"Oke, kupastikan dulu ceritamu kali ini benar. Besok siang saat jam istirahat datanglah ke paman siomay dekat pertigaan jalan arah perusahaan."
Rojak mengernyit.
"Sudahlah, nanti kau mengerti. Kau terima saja pil pahit yang diberikan paman siomay itu sebelum jam istirahat selesai."

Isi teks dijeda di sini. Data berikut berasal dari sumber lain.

(** [AbstractMarkPos.filter], with [_filterMarks] of the subclass; [any]
    asks for one anchor (base, mark) or one non-empty component (liga). *)
Definition Attachment_filter (self : Attachment)
    (include : NamedAnchor.t -> result bool) : result (option Attachment) :=
  match self with
  | MarkToBasePos name marks =>
      marks <- filter_anchors include marks ;;
      Ok (if nonempty marks then Some (MarkToBasePos name marks) else None)
  | MarkToMarkPos name marks =>
      marks <- filter_anchors include marks ;;
      Ok (if nonempty marks then Some (MarkToMarkPos name marks) else None)
  | MarkToLigaPos name marks =>
      marks <- filter_components include marks ;;
      Ok (if existsb nonempty marks
          then Some (MarkToLigaPos name marks) else None)
  end.

(** [anchor.markClass], raising on [None] when an attribute is read. *)
Definition the_markClass (anchor : NamedAnchor.t) : result MarkClass.t :=
  match NamedAnchor.markClass anchor with
  | Some mc => Ok mc
  | None => Raise AttributeError
  end.

(** [markGlyphToMarkClasses[markGlyph].add(className)] on a
    [defaultdict(set)]. *)
Definition classes_add (d : sdict (list string)) (markGlyph className : string)
  : sdict (list string) :=
  match sget d markGlyph with
  | Some s => sset d markGlyph (set_add className s)
  | None => sset d markGlyph [className]
  end.

(** The two inner loops of [getMarkGlyphToMarkClasses], over one anchor. *)
Definition anchor_classes (d : sdict (list string)) (namedAnchor : NamedAnchor.t)
  : result (sdict (list string)) :=
  mc <- the_markClass namedAnchor ;;
  Ok (fold_left (fun d markGlyph => classes_add d markGlyph (MarkClass.name mc))
                (Dict.keys (MarkClass.glyphs mc)) d).

Fixpoint anchors_classes (d : sdict (list string)) (l : list NamedAnchor.t)
  : result (sdict (list string)) :=
  match l with
  | [] => Ok d
  | a :: l' => d' <- anchor_classes d a ;; anchors_classes d' l'
  end.

Fixpoint components_classes (d : sdict (list string))
    (l : list (list NamedAnchor.t)) : result (sdict (list string)) :=
  match l with
  | [] => Ok d
  | c :: l' => d' <- anchors_classes d c ;; components_classes d' l'
  end.

(** [getMarkGlyphToMarkClasses]: the items of the dict. *)
Definition getMarkGlyphToMarkClasses (self : Attachment)
  : result (sdict (list string)) :=
  match self with
  | MarkToBasePos _ marks | MarkToMarkPos _ marks => anchors_classes [] marks
  | MarkToLigaPos _ marks => components_classes [] marks
  end.
(** * The Modelfile parser of [parser/parser.go]

    A shallow embedding of [Parse] and of the character classes it is
    built on, followed by the properties of the scanner.

    Modelling choices.
    - A Go [rune] is an [int32]; it is a [Z] here.  The reader handed to
      [Parse] is seen through [bufio.Reader.ReadRune], that is, as the
      sequence of runes it decodes to; the input of the model is that
      sequence.  Read errors other than [io.EOF] are outside the model.
    - A Go string built with [WriteRune] and read back with [String] is the
      UTF-8 encoding of the runes written; UTF-8 being injective, a string
      is the list of its runes, and [b.Len() > 0] is "the list is not
      empty".
    - [Parse] returns a pair [([]Command, error)]; the model returns the
      pair too, [nil] being the empty list and a [nil] error [None]. *)

From Stdlib Require Import ZArith List Bool String Ascii Lia.
Import ListNotations.

Local Open Scope Z_scope.

(** ** Runes and strings *)

Definition rune := Z.

Definition gostring := list rune.

(** The rune of an ASCII character, and the string of an ASCII literal. *)
Definition rune_of_ascii (a : ascii) : rune := Z.of_N (N_of_ascii a).

Definition runes (lit : string) : gostring :=
  map rune_of_ascii (list_ascii_of_string lit).

Definition LF : rune := 10.
Definition CR : rune := 13.
Definition TAB : rune := 9.
Definition SP : rune := 32.
Definition DQUOTE : rune := 34.
Definition HASH : rune := 35.
Definition SQUOTE : rune := 39.
Definition UNDERSCORE : rune := 95.

(** [==] on strings. *)
Fixpoint string_eqb (x y : gostring) : bool :=
  match x, y with
  | [], [] => true
  | a :: x', c :: y' => (a =? c) && string_eqb x' y'
  | _, _ => false
  end.

(** ** Character classes (parser.go, lines 172-190) *)

Definition alpha (r : rune) : bool :=
  ((97 <=? r) && (r <=? 122)) || ((65 <=? r) && (r <=? 90)).

Definition number (r : rune) : bool :=
  (48 <=? r) && (r <=? 57).

Definition space (r : rune) : bool :=
  (r =? SP) || (r =? TAB).

Definition newline (r : rune) : bool :=
  (r =? CR) || (r =? LF).

Definition quote (r : rune) : bool :=
  (r =? DQUOTE) || (r =? SQUOTE).

Definition isValidRole (role : gostring) : bool :=
  string_eqb role (runes "system") || string_eqb role (runes "user")
  || string_eqb role (runes "assistant").

(** [strings.ToLower] on the strings the parser hands to it.  Both call
    sites pass a buffer filled by the name or the parameter state, which
    holds ASCII letters, digits and underscores only (lemma
    [reachable_buffer_ascii] below); on ASCII, [ToLower] adds ['a' - 'A'] to
    the upper-case letters and leaves the rest. *)
Definition lower_rune (r : rune) : rune :=
  if (65 <=? r) && (r <=? 90) then r + 32 else r.

Definition ToLower (x : gostring) : gostring := map lower_rune x.

(** ** Commands, states, errors *)

(** [type Command struct { Name string; Args string; bytes.Buffer }]: the
    embedded buffer holds the raw text consumed for the command. *)
Record Command : Type := mkCommand {
  Name : gostring;
  Args : gostring;
  Buffer : gostring
}.

(** [Command{}]. *)
Definition emptyCommand : Command :=
  {| Name := []; Args := []; Buffer := [] |}.

Definition setName (c : Command) (n : gostring) : Command :=
  {| Name := n; Args := Args c; Buffer := Buffer c |}.

Definition setArgs (c : Command) (a : gostring) : Command :=
  {| Name := Name c; Args := a; Buffer := Buffer c |}.

(** [cmd.WriteRune(r)], the write to the embedded buffer. *)
Definition cmdWriteRune (c : Command) (r : rune) : Command :=
  {| Name := Name c; Args := Args c; Buffer := Buffer c ++ [r] |}.

(** The [iota] block of lines 18-25. *)
Inductive state : Type :=
| stateName
| stateArgs
| stateMultiline
| stateParameter
| stateMessage
| stateComment.

Definition state_iota (s : state) : Z :=
  match s with
  | stateName => 0
  | stateArgs => 1
  | stateMultiline => 2
  | stateParameter => 3
  | stateMessage => 4
  | stateComment => 5
  end.

(** The errors [Parse] builds, kept structured; [errorText] renders them. *)
Inductive error : Type :=
| ErrMissingValue (tok : gostring)
| ErrUnexpectedRune (r : rune) (s : state)
| ErrInvalidRole
| ErrUnterminated
| ErrNoFrom.

(** The text of an error.  [fmt]'s [%q] verb on a rune is library code, taken
    as the parameter [quoteRune]; a state prints as its one digit. *)
Definition errorText (quoteRune : rune -> gostring) (e : error) : gostring :=
  match e with
  | ErrMissingValue tok => runes "missing value for [" ++ tok ++ runes "]"
  | ErrUnexpectedRune r s =>
      runes "unexpected rune " ++ quoteRune r ++ runes " for state "
      ++ [48 + state_iota s]
  | ErrInvalidRole =>
      runes "role must be one of " ++ [DQUOTE] ++ runes "system" ++ [DQUOTE]
      ++ runes ", " ++ [DQUOTE] ++ runes "user" ++ [DQUOTE] ++ runes ", or "
      ++ [DQUOTE] ++ runes "assistant" ++ [DQUOTE]
  | ErrUnterminated => runes "unterminated multiline string"
  | ErrNoFrom => runes "no FROM line"
  end.

(** A small error monad for the early [return nil, err] of the loop. *)
Inductive result (A : Type) : Type :=
| Ok (a : A)
| Err (e : error).

Arguments Ok {A} a.
Arguments Err {A} e.

Definition bind {A B : Type} (m : result A) (k : A -> result B) : result B :=
  match m with
  | Ok a => k a
  | Err e => Err e
  end.

Notation "x <- m ;; k" := (bind m (fun x => k))
  (at level 61, m at next level, right associativity).

(** ** The scanner *)

(** The local variables of [Parse]: [cmds], [cmd], [b] and [s]. *)
Record scanner : Type := mkScanner {
  cmds : list Command;
  cmd : Command;
  b : gostring;
  s : state
}.

Definition initial : scanner :=
  {| cmds := []; cmd := emptyCommand; b := []; s := stateName |}.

Rojak mengangguk kali ini.
***
Menginjak tahun kedua Rojak bekerja, dan Burhan baru saja selesai cuti menghabiskan libur akhir tahun di Pulau Dewata. Burhan merasa ada yang aneh dari dalam diri Rojak. Lelaki 2 anak itu tidak pernah merengek soal keuangan. Burhan mulai curiga, jangan-jangan, di luar sana Rojak turut memainkan dokumen penawaran kepada rekanan, sehingga Rojak turut serta menerima jatah dari rekanan. Oleh sebab itu Burhan berniat membicarakan hal ini agar tidak ada dusta di antara mereka, sore selepas jam pulang kerja mereka bertemu.
"Kau tentu tahu berapa upah kita bekerja di sini, mana mungkin kita bisa bertahan lama dengan upah yang pas-pasan seperti itu," kata Burhan menerangkan.
"Tapi, aku tak mengerti, sebenarnya, apa maksudmu."
"Jangan terlalu polos kawan. Kita ini satu tim, sudah selayaknya saling mendukung satu sama lain."
Rojak mulai garuk-garuk rambut.
"Oke-oke, begini. Kau tahu kan surat nomor 007 itu."